Listening to Geoffrey Nunberg’s “Fresh Air” commentary about not one-off Britishisms, I was struck by this: ” … when [the British] do send us an occasional blockbuster like Harry Potter, they’re considerate enough to Americanize ‘dustbin’ to ‘trash can’ and ‘pinny’ to ‘apron.'”
The reason I was struck is that, about fifteen years ago, shortly after we moved to a town in suburban Philadelphia, my older daughter, Elizabeth Yagoda, started to play soccer. When her team practiced, the girls on one side would put loose mesh jerseys–all of the same color–over their shirts. These were referred to as pinnies. Or at least that’s what I thought they were referred to as; the other possibility was some Southern-derived pronunciation of pennies. I had never heard the term before.
The mystery has persisted, till Nunberg’s comment inspired me to investigate. The OED’s definition of pinny is “A pinafore; an apron, esp. one with a bib.” The dictionary cites a 1939 Angela Thirkell novel: “If we had known mummie was coming, we’d have had our clean pinny on.”
Current British usage uniformly favors the apron meaning, as in this 2010 quote from The People about the Beckham family: “I can reveal Posh, 36, will be putting her pinny on to cook for the couple’s parents including Dave’s dad Ted, who has previously been shunned from the family’s festivities.” That meaning has not penetrated the U.S.
And what about the athletic usage? Wikipedia is of some help:
In modern times, the term “pinny” or “pinnie” has taken another meaning in sports wear, namely a double-sided short apron, often made of mesh, used to differentiate teams. This usage is chiefly British, with some usage in Canada and the United States. This type of pinny is also known as a scrimmage vest.[citation needed]
Citation needed indeed. I haven’t been able to find any British use–and would appreciate any reader input–but pinny appears to have been used to denote “scrimmage jersey” in the U.S. by the early 1950s. Renata Adler (born: 1938) writes in her 1976 novel, Speedboat, “It is all gone, after childhood knowledge of myths, constellations, baseball scores, dinosaurs, and idioms of the tennis court and athletic field. There are outcroppings of the old vocabularies still. Pinnies from field hockey. Heels down. Bad hop. Sorry. My fault. So sorry.”
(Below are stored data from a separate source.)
Definition TlDriver_item (test : string) (it : TlInputItem) : proc I unit :=
  if String.eqb test "meihap" then
    write_csr (addr MEIVT) (dec_csr_wrdata_r it) ;;;
    (_ <- await (RisingEdge "clk") ;;
    drive "pic_claimid" (pic_claimid it) ;;;
    drive "dec_csr_wen_r" 1 ;;;
    drive "dec_csr_wraddr_r" (addr MEICPCT) ;;;
    _ <- await (RisingEdge "clk") ;;
    drive "dec_csr_wen_r" 0 ;;;
    _ <- await (RisingEdge "clk") ;;
    _ <- await (RisingEdge "clk") ;;
    Ret tt)
  else if String.eqb test "mtdata" then
    write_csr (addr MTSEL) (mtsel it) ;;;
    write_csr (addr MTDATA1) (mtdata1 it) ;;;
    write_csr (addr MTDATA2) (mtdata2 it)
  else if String.eqb test "mdseac" then
    write_csr (addr MDEAU) (mdeau it) ;;;
    (e <- now ;;
    (if truthy (e "dut.mdseac_locked_f") then
       throw AttributeError (* self.dut.mdseac_locked_f *)
     else Ret tt) ;;;
    _ <- await (RisingEdge "clk") ;;
    drive "lsu_imprecise_error_addr_any" (lsu_imprecise_error_addr_any it) ;;;
    drive "lsu_imprecise_error_store_any" 1 ;;;
    _ <- await (RisingEdge "clk") ;;
    drive "lsu_imprecise_error_store_any" 0 ;;;
    _ <- await (RisingEdge "clk") ;;
    read_csr (csr_addr it) ;;;
    do_reset)
  else if str_in test ["csrs_access"; "mhpme"] then
    write_csr (csr_addr it) (dec_csr_wrdata_r it) ;;;
    read_csr (csr_addr it)
  else if String.eqb test "debug_csrs_access" then
    drive "dbg_halt_req" 1 ;;;
    clock_cycles "clk" 2 ;;;
    write_csr (csr_addr it) (dec_csr_wrdata_r it) ;;;
    read_csr (csr_addr it)
  else if String.eqb test "debug_ic_cache" then
    drive "ifu_ic_debug_rd_data_valid" 1 ;;;
    drive "ifu_ic_debug_rd_data" (i_ifu_ic_debug_rd_data it) ;;;
    (_ <- await (RisingEdge "clk") ;;
    drive "ifu_ic_debug_rd_data_valid" 0 ;;;
    drive "ifu_ic_debug_rd_data" 0 ;;;
    read_csr (addr DICAD0) ;;;
    read_csr (addr DICAD0H) ;;;
    read_csr (addr DICAD1))
  else Ret tt.
End Driver.

(** [run_phase]: the items of the sequence in turn. *)
Definition TlDriver_run_phase (test : string) (its : list TlInputItem) : proc TlInputItem unit :=
  for_each its (TlDriver_item test).

(** ** The monitors *)

Definition TlInputMonitor_run_phase (test : string) (_ : unit) : proc TlInputItem unit :=
  if String.eqb test "meihap" then
    _ <- await (RisingEdge "dec_csr_wen_r") ;;
    e <- await (RisingEdge "dec_csr_wen_r") ;;
    publish (item_meihap (e "pic_claimid") (e "dec_csr_wrdata_r"))
  else if String.eqb test "mtdata" then
    _ <- await (RisingEdge "dec_csr_wen_r") ;;
    e1 <- await (RisingEdge "clk") ;;
    _ <- await (RisingEdge "dec_csr_wen_r") ;;
    e2 <- await (RisingEdge "clk") ;;
    _ <- await (RisingEdge "dec_csr_wen_r") ;;
    e3 <- await (RisingEdge "clk") ;;
    publish (item_mtdata (e2 "dec_csr_wrdata_r") (e3 "dec_csr_wrdata_r") (e1 "dec_csr_wrdata_r"))
  else if String.eqb test "mdseac" then
    _ <- await (RisingEdge "lsu_imprecise_error_store_any") ;;
    e <- await (RisingEdge "clk") ;;
    publish (item_mdseac 0 (e "dec_csr_rdaddr_d") (e "lsu_imprecise_error_addr_any"))
  else if str_in test ["csrs_access"; "mhpme"] then
    _ <- await (RisingEdge "dec_csr_wen_r") ;;
    e <- await (RisingEdge "clk") ;;
    publish (item_csr (e "dec_csr_wraddr_r") (e "dec_csr_wrdata_r"))
  else if String.eqb test "debug_csrs_access" then
    clock_cycles "clk" 2 ;;;
    (_ <- await (RisingEdge "dec_csr_wen_r") ;;
    e <- await (RisingEdge "clk") ;;
    publish (item_csr (e "dec_csr_wraddr_r") (e "dec_csr_wrdata_r")))
  else if String.eqb test "debug_ic_cache" then
    _ <- await (RisingEdge "ifu_ic_debug_rd_data_valid") ;;
    e <- await (RisingEdge "clk") ;;
    publish (item_ic_cache (e "ifu_ic_debug_rd_data"))
  else Ret tt.

Definition TlOutputMonitor_run_phase (test : string) (_ : unit) : proc TlOutputItem unit :=
  if String.eqb test "meihap" then
    _ <- await (RisingEdge "dec_csr_wen_r") ;;
    _ <- await (RisingEdge "dec_csr_wen_r") ;;
    _ <- await (RisingEdge "clk") ;;
    e <- await (RisingEdge "clk") ;;
    publish (out_meihap (Z.shiftl (e "dec_tlu_meihap") 2))
  else if String.eqb test "mtdata" then
    _ <- await (RisingEdge "dec_csr_wen_r") ;;
    _ <- await (RisingEdge "dec_csr_wen_r") ;;
    _ <- await (RisingEdge "dec_csr_wen_r") ;;
    _ <- await (RisingEdge "clk") ;;
    e <- await (RisingEdge "clk") ;;
    publish (out_mtdata (get_from_dut e))
  else if String.eqb test "mdseac" then
    _ <- await (RisingEdge "lsu_imprecise_error_store_any") ;;
    clock_cycles "clk" 3 ;;;
    (e <- now ;; publish (out_csr (e "dec_csr_rddata_d")))
  else if str_in test ["csrs_access"; "mhpme"] then
    _ <- await (RisingEdge "dec_csr_wen_r") ;;
    _ <- await (RisingEdge "clk") ;;
    e <- await (RisingEdge "clk") ;;
    publish (out_csr (e "dec_csr_rddata_d"))
  else if String.eqb test "debug_csrs_access" then
    clock_cycles "clk" 2 ;;;
    (_ <- await (RisingEdge "dec_csr_wen_r") ;;
    _ <- await (RisingEdge "clk") ;;
    e <- await (RisingEdge "clk") ;;
    publish (out_csr (e "dec_csr_rddata_d")))
  else if String.eqb test "debug_ic_cache" then
    _ <- await (RisingEdge "ifu_ic_debug_rd_data_valid") ;;
    _ <- await (RisingEdge "clk") ;;
    e0 <- await (RisingEdge "clk") ;;
    e1 <- await (RisingEdge "clk") ;;
    e2 <- await (RisingEdge "clk") ;;
    publish (out_ic_cache
      (Z.lor (Z.lor (e0 "dec_csr_rddata_d") (Z.shiftl (e1 "dec_csr_rddata_d") 32))
             (Z.shiftl (e2 "dec_csr_rddata_d") 64)))
  else Ret tt.

(** ** The scoreboard *)

(** [if a != b: self.passed = False] *)
Definition compare (a b : Z) (passed : option bool) : option bool :=
  if negb (a =? b) then Some false else passed.

Definition check_meihap (item_inp : TlInputItem) (item_out : TlOutputItem)
    (passed : option bool) : option bool :=
  let sent_pic_claimid := pic_claimid item_inp in
  let sent_meivt := Z.shiftr (dec_csr_wrdata_r item_inp) 12 in
  let recv_pic_claimid := Z.land (Z.shiftr (dec_tlu_meihap item_out) 2) 0xFF in
  let recv_meivt := Z.shiftr (dec_tlu_meihap item_out) 12 in
  compare sent_meivt recv_meivt (compare sent_pic_claimid recv_pic_claimid passed).
(* ===== verification/Dec.v ===== *)
(** * Decode unit bench: verification/block/dec/testbench.py

    The bench reaches the registers through instructions: [csr_access_inst]
    assembles them, the driver presents the instruction and then the result
    word, and the monitors pick both up again.  The scoreboard is the one of the
    trigger and control unit bench with two more tests.  The unit of the
    closed-loop theorems decodes the instruction, takes the result of the next
    cycle, and has an arbitrary read-back function. *)

From S2P Require Import Prelude Scoreboard Cocotb TriggerLogic Csrs ClosedLoop DecTlu.
From stdpp Require Import base list strings.
From Stdlib Require Import ZArith Lia.

#[local] Open Scope string_scope.
#[local] Open Scope list_scope.
#[local] Open Scope Z_scope.

(** ** Instructions *)

Definition CSR_OPCODE : Z := 0x73.

Inductive Funct3 := CSRRW | CSRRS | CSRRC | CSRRWI | CSRRSI | CSRRCI.

Definition funct3_value (f : Funct3) : Z :=
  match f with
  | CSRRW => 1 | CSRRS => 2 | CSRRC => 3 | CSRRWI => 5 | CSRRSI => 6 | CSRRCI => 7
  end.

Definition csr_access_inst (csr rs1 funct3 rd opcode : Z) : Z :=
  let csr_mask := Z.shiftl 1 13 - 1 in
  let rs1_mask := Z.shiftl 1 6 - 1 in
  let funct3_mask := Z.shiftl 1 4 - 1 in
  let rd_mask := Z.shiftl 1 6 - 1 in
  let opcode_mask := Z.shiftl 1 8 - 1 in
  Z.lor (Z.lor (Z.lor (Z.lor (Z.shiftl (Z.land csr csr_mask) 20)
                             (Z.shiftl (Z.land rs1 rs1_mask) 15))
                      (Z.shiftl (Z.land funct3 funct3_mask) 12))
               (Z.shiftl (Z.land rd rd_mask) 7))
        (Z.land opcode opcode_mask).
(* ===== verification/Axi4ToAhb.v ===== *)
(** * AXI4 to AHB-Lite bridge bench: verification/block/lib_axi4_to_ahb/

    The bus functional models of the two AXI channels and of the AHB-Lite slave
    (axi_w_bfm.py, axi_r_bfm.py, ahb_lite_bfm.py), the sequence items
    (axi_w_seq.py, axi_r_seq.py, ahb_lite_seq.py), the drivers of the agents
    (axi_w_agent.py, axi_r_agent.py, ahb_lite_agent.py), the coordinator
    (coordinator_seq.py) and the scoreboard of testbench.py.

    A queue that a coroutine polls with [get_nowait] is seen by it as the list
    of what the successive polls find, [None] when the queue is empty.  A put
    into a queue without a bound is a [publish]. *)

From S2P Require Import Prelude Cocotb.
From stdpp Require Import base list strings.
From Stdlib Require Import ZArith Lia.

#[local] Open Scope string_scope.
#[local] Open Scope list_scope.
#[local] Open Scope Z_scope.

(** ** axi_pkg.py and ahb_lite_pkg.py *)

Definition OKAY : Z := 0.
Definition MAX_8B_TRANSFER : Z := 3.
Definition IDLE : Z := 0.
Definition NONSEQ : Z := 2.

Inductive AHB_LITE_NOTIFICATION := AHB_LITE_WRITE | AHB_LITE_READ | AHB_LITE_IDLE.

#[export] Instance notification_eq_dec : EqDecision AHB_LITE_NOTIFICATION.
Proof. solve_decision. Defined.

(** ** Sequence items *)

Record AXIWriteItem := {
  axi_awvalid : Z; axi_awid : Z; axi_awaddr : Z; axi_awsize : Z; axi_awprot : Z;
  axi_wvalid : Z; axi_wdata : Z; axi_wstrb : Z; axi_wlast : Z; axi_bready : Z }.

Record AXIReadItem := {
  axi_arvalid : Z; axi_arid : Z; axi_araddr : Z; axi_arsize : Z; axi_arprot : Z;
  axi_rready : Z }.

Record AHBItem := { ahb_hrdata : Z; ahb_hready : Z; ahb_hresp : Z }.

(** [AXI_DATA_WIDTH / 8] strobes, for the 64 bits that the environment sets. *)
Definition AXI_NUM_STRB_BITS : Z := 8.
Definition all_strobes : Z := Z.ones AXI_NUM_STRB_BITS.

(** The classes of axi_w_seq.py; the last three fields of the constructor that
    vary are [wvalid], [wlast] and [bready]. *)
Definition AXIWriteTransactionRequestSeqItem (r_id r_addr : Z) : AXIWriteItem :=
  {| axi_awvalid := 1; axi_awid := randint 0 1 r_id; axi_awaddr := 8 * randint 0 0x1FFFFFFF r_addr;
     axi_awsize := MAX_8B_TRANSFER; axi_awprot := 0; axi_wvalid := 0; axi_wdata := 0;
     axi_wstrb := all_strobes; axi_wlast := 0; axi_bready := 0 |}.

Definition AXIWriteLastDataSeqItem (r_data : Z) : AXIWriteItem :=
  {| axi_awvalid := 0; axi_awid := 0; axi_awaddr := 0; axi_awsize := MAX_8B_TRANSFER;
     axi_awprot := 0; axi_wvalid := 1; axi_wdata := randint 0 0xFFFFFFFFFFFFFFFF r_data;
     axi_wstrb := all_strobes; axi_wlast := 1; axi_bready := 0 |}.

Definition AXIWriteResponseWriteSeqItem : AXIWriteItem :=
  {| axi_awvalid := 0; axi_awid := 0; axi_awaddr := 0; axi_awsize := MAX_8B_TRANSFER;
     axi_awprot := 0; axi_wvalid := 0; axi_wdata := 0; axi_wstrb := all_strobes; axi_wlast := 0;
     axi_bready := 1 |}.

Definition AXIWriteInactiveSeqItem : AXIWriteItem :=
  {| axi_awvalid := 0; axi_awid := 0; axi_awaddr := 0; axi_awsize := 0; axi_awprot := 0;
     axi_wvalid := 0; axi_wdata := 0; axi_wstrb := 0; axi_wlast := 0; axi_bready := 0 |}.

(** The driver's dispatch on the class of the item. *)
Inductive AXIWriteSeqItem :=
  | WInactive
  | WRequest (r_id r_addr : Z)
  | WLastData (r_data : Z)
  | WResponse.
(* ===== verification/Agents.v ===== *)
(** * The agents between the sequences and the bus models

    The drivers of the agents of the DMI bench (verification/block/dmi) and of the
    bridge bench (verification/block/lib_axi4_to_ahb): each takes items from its
    sequencer and puts them into the queue of its bus model, which holds one item
    and which the bus model polls at the edges of a clock.

    An agent is a tree of the effects of one turn of its [while True] loop.  Agent,
    sequencer and queues form a state machine, [step], in which the agent, the bus
    model, the sequences and the clock move in any order.  [phase_ok] is the protocol
    that an agent keeps with its sequencer; the invariant of the machine follows from
    it for every agent at once.

    pyuvm's sequencer and cocotb's queues are first-in first-out queues here, as
    documented: [put] waits while the queue is full. *)

From S2P Require Import Prelude Cocotb LogicArray Jtag Dmi Axi4ToAhb.
From stdpp Require Import base list strings relations.
From Stdlib Require Import ZArith Lia.

#[local] Open Scope string_scope.
#[local] Open Scope list_scope.
#[local] Open Scope Z_scope.

(** ** Agents *)

(** [I] are the items of the sequencer, [P] the entries of [req_driver_q] and [N] the
    notifications in [rsp_driver_q]. *)
Inductive agent (I P N : Type) :=
  | Finish
  | Look (k : env -> agent I P N)
  | WaitFor (t : trigger) (k : env -> agent I P N)
  | GetNextItem (k : I -> agent I P N)
  | Put (x : P) (k : agent I P N)
  | ItemDone (k : agent I P N)
  | GetNowait (k : option N -> agent I P N)
  | PutResponse (r : N + Z) (k : agent I P N)
  | Fail (e : exn).
Arguments Finish {I P N}.
Arguments Look {I P N} k.
Arguments WaitFor {I P N} t k.
Arguments GetNextItem {I P N} k.
Arguments Put {I P N} x k.
Arguments ItemDone {I P N} k.
Arguments GetNowait {I P N} k.
Arguments PutResponse {I P N} r k.
Arguments Fail {I P N} e.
And there is this in a 1951 publication called “Developing Democratic Human Relations” (the passage is apparently a list of guidelines for scholastic sports): “7. Short cuts to efficient organization for intramural programs (developed through the democratic process): a. Schedule for field and courts with the games schedule. b. Previous knowledge of pinny or shirt teams and direction of goal or basket…”
Today, the word is out there in America, but not completely familiar, as evidenced by way the singular is sometimes spelled pinny and sometimes pinnie, by the quotation marks in this 2012 New York Times blog post–“Children trade or alter clothing; they wear it in situations for which it wasn’t intended (a sports bra under a “pinnie”: perfect for lacrosse, less so in the classroom)”–and by the definition provided in this one, about a pickup soccer game:
“Sides of six to nine are assembled from players serendipitously wearing like-colored tops; noncoordinated participants, mostly men but some women, team up and wear borrowed practice pinnies (mesh vests).”
Almost precisely a year ago, ahead of the Harvard-Yale (American) football match–known in those parts as The Game–the Yale Daily News published this item:
In a clear demonstration that Harvard students measure their “superiority” by their university’s single-digit acceptance rate and their pinnies, a group of Harvard entrepreneurs have launched an “#OccupyYale” pinny — prominently displaying the school’s 6.2% admissions rate — for Cantabs to wear at The Game this weekend.